A Guide for the Surveilled 

If you’re hounded — or merely have reason to suspect you are about to be hounded — by censors and spies, there are things you can do to protect yourself.

Self-defense often starts with your communication devices, the kind of things that Big Brother and Big Corporate Overlords tend to target. Reclaim the Net has put together a fairly comprehensive overview and explanation of ways to reduce your risk.

For example:

● Use a strong passkey.

● Turn off fingerprint unlock and face unlock.

● Be alert to phishing attempts.

● Delete unused apps and data.

● Delete photo metadata before sending or posting photos.

● Disable location services.

● Use airplane mode when preventing access to you is more important than having access yourself.
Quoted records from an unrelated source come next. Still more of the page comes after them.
(** * Label rendering and pagination engine of the barcode generator

    A shallow embedding of [src/main.py] (class [BarcodeGenerator]) and the
    properties of its pieces of logic: the colour extractor
    ([extract_color_from_product]), the label composer
    ([create_barcode_label]), the grid paginator
    ([create_pdf_from_barcodes]) and the batch driver
    ([generate_from_data]); and, in the last part, of the set-up script
    [src/setup_enviroment.py].

    Conventions of the embedding.
    - Python [str] values are [string]s; the character predicates are the
      ones of Python on ASCII text, which is what the product
      descriptions, IMEIs and box ids of the program are.
    - Python [int]s are [Z]; slices follow Python's rules for negative and
      out-of-range bounds.
    - Python [float]s are IEEE binary64 numbers ([PrimFloat]): the font
      sizes, which the program truncates to an [int], and the cells and
      positions of a page of the document. Positions on a label, which
      are integers and halves of integers, are exact rationals ([Q]).
    - An exception is a value of [Py.exn]; code that may raise returns a
      [Py.result].
    - Pillow, python-barcode, qrcode, reportlab and pandas are not part of
      the repository. What the program asks of them (does this font load,
      how wide is this text, does the encoder accept this data, can a
      label be saved under this path, can this image file be read, what
      does this data file hold) is a field of the classes [Imaging],
      [Reportlab] and [Pandas].
    - In [generate_from_data] two statements (lines 456 and 493) are
      indented one level less than the branch they belong to; they are read
      as the bodies of the [elif] and [else] they follow. *)

From Stdlib Require Import ZArith NArith QArith Qround Floats Uint63 Ascii String List Bool.
From Stdlib Require Import Lia.
From Stdlib Require Import DecimalString.
From Stdlib Require DecimalPos DecimalZ.
From stdpp Require Import base list strings gmap sorting.

Local Open Scope string_scope.
Local Open Scope Z_scope.
Local Open Scope list_scope.

(** ** Python values: slices, exceptions, floats *)

Module Py.

(** [i] as the position it denotes in a sequence of length [n] when it is
    a slice bound: negative bounds count from the end, and every bound is
    clamped to [0 .. n]. *)
Definition slice_bound (n i : Z) : Z :=
  if i <? 0 then Z.max 0 (i + n) else Z.min i n.

(** [l[start:stop]] *)
Definition slice {A} (l : list A) (start stop : Z) : list A :=
  let n := Z.of_nat (length l) in
  let a := slice_bound n start in
  let b := slice_bound n stop in
  take (Z.to_nat (b - a)) (drop (Z.to_nat a) l).

(** [l[start:]] *)
Definition slice_from {A} (l : list A) (start : Z) : list A :=
  drop (Z.to_nat (slice_bound (Z.of_nat (length l)) start)) l.

Inductive exn : Type :=
| ZeroDivisionError
| EncodingError (data : string)
| IOError (path : string).

Inductive result (A : Type) : Type :=
| Returned (a : A)
| Raised (e : exn).
Arguments Returned {A} a.
Arguments Raised {A} e.

Definition bind {A B} (r : result A) (k : A -> result B) : result B :=
  match r with
  | Returned a => k a
  | Raised e => Raised e
  end.

(** [str(n)] for an [int] *)
Definition str_int (n : Z) : string := NilZero.string_of_int (Z.to_int n).

(** [float(n)], for the pixel counts of the program (below 2^53). *)
Definition float_of_int (n : Z) : float :=
  if n <? 0 then PrimFloat.opp (PrimFloat.of_uint63 (Uint63.of_Z (- n)))
  else PrimFloat.of_uint63 (Uint63.of_Z n).

(** [int(x)]: truncation toward zero of a finite float. *)
Definition int_of_float (x : float) : Z :=
  match Prim2SF x with
  | S754_finite s m e =>
      let v := if 0 <=? e then Z.shiftl (Zpos m) e else Z.shiftr (Zpos m) (- e) in
      if s then - v else v
  | _ => 0
  end.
● Usea VPN to evade censorship and tracking.

● Be careful what kind of information about yourself you make public.

● Take steps to recover a confiscated or stolen device, or at least to make its data unrecoverable.

● Use anonymous accounts.

● Use encrypted text messengers.

● Switch to more privacy-conscious browsers, search engines, and ISPs.

Depending on your circumstances, some of these tips will be more relevant than others, of course. But it’s worth perusing the whole list.

Of course, to go to all this trouble, you’d have to believe that big governments and mega-corporations are trying to surveil you. As if we lived in one of those dystopian futures they talk about in scary science fiction stories.

And who could ever believe that?

Well . . .

This is Common Sense. I’m Paul Jacob.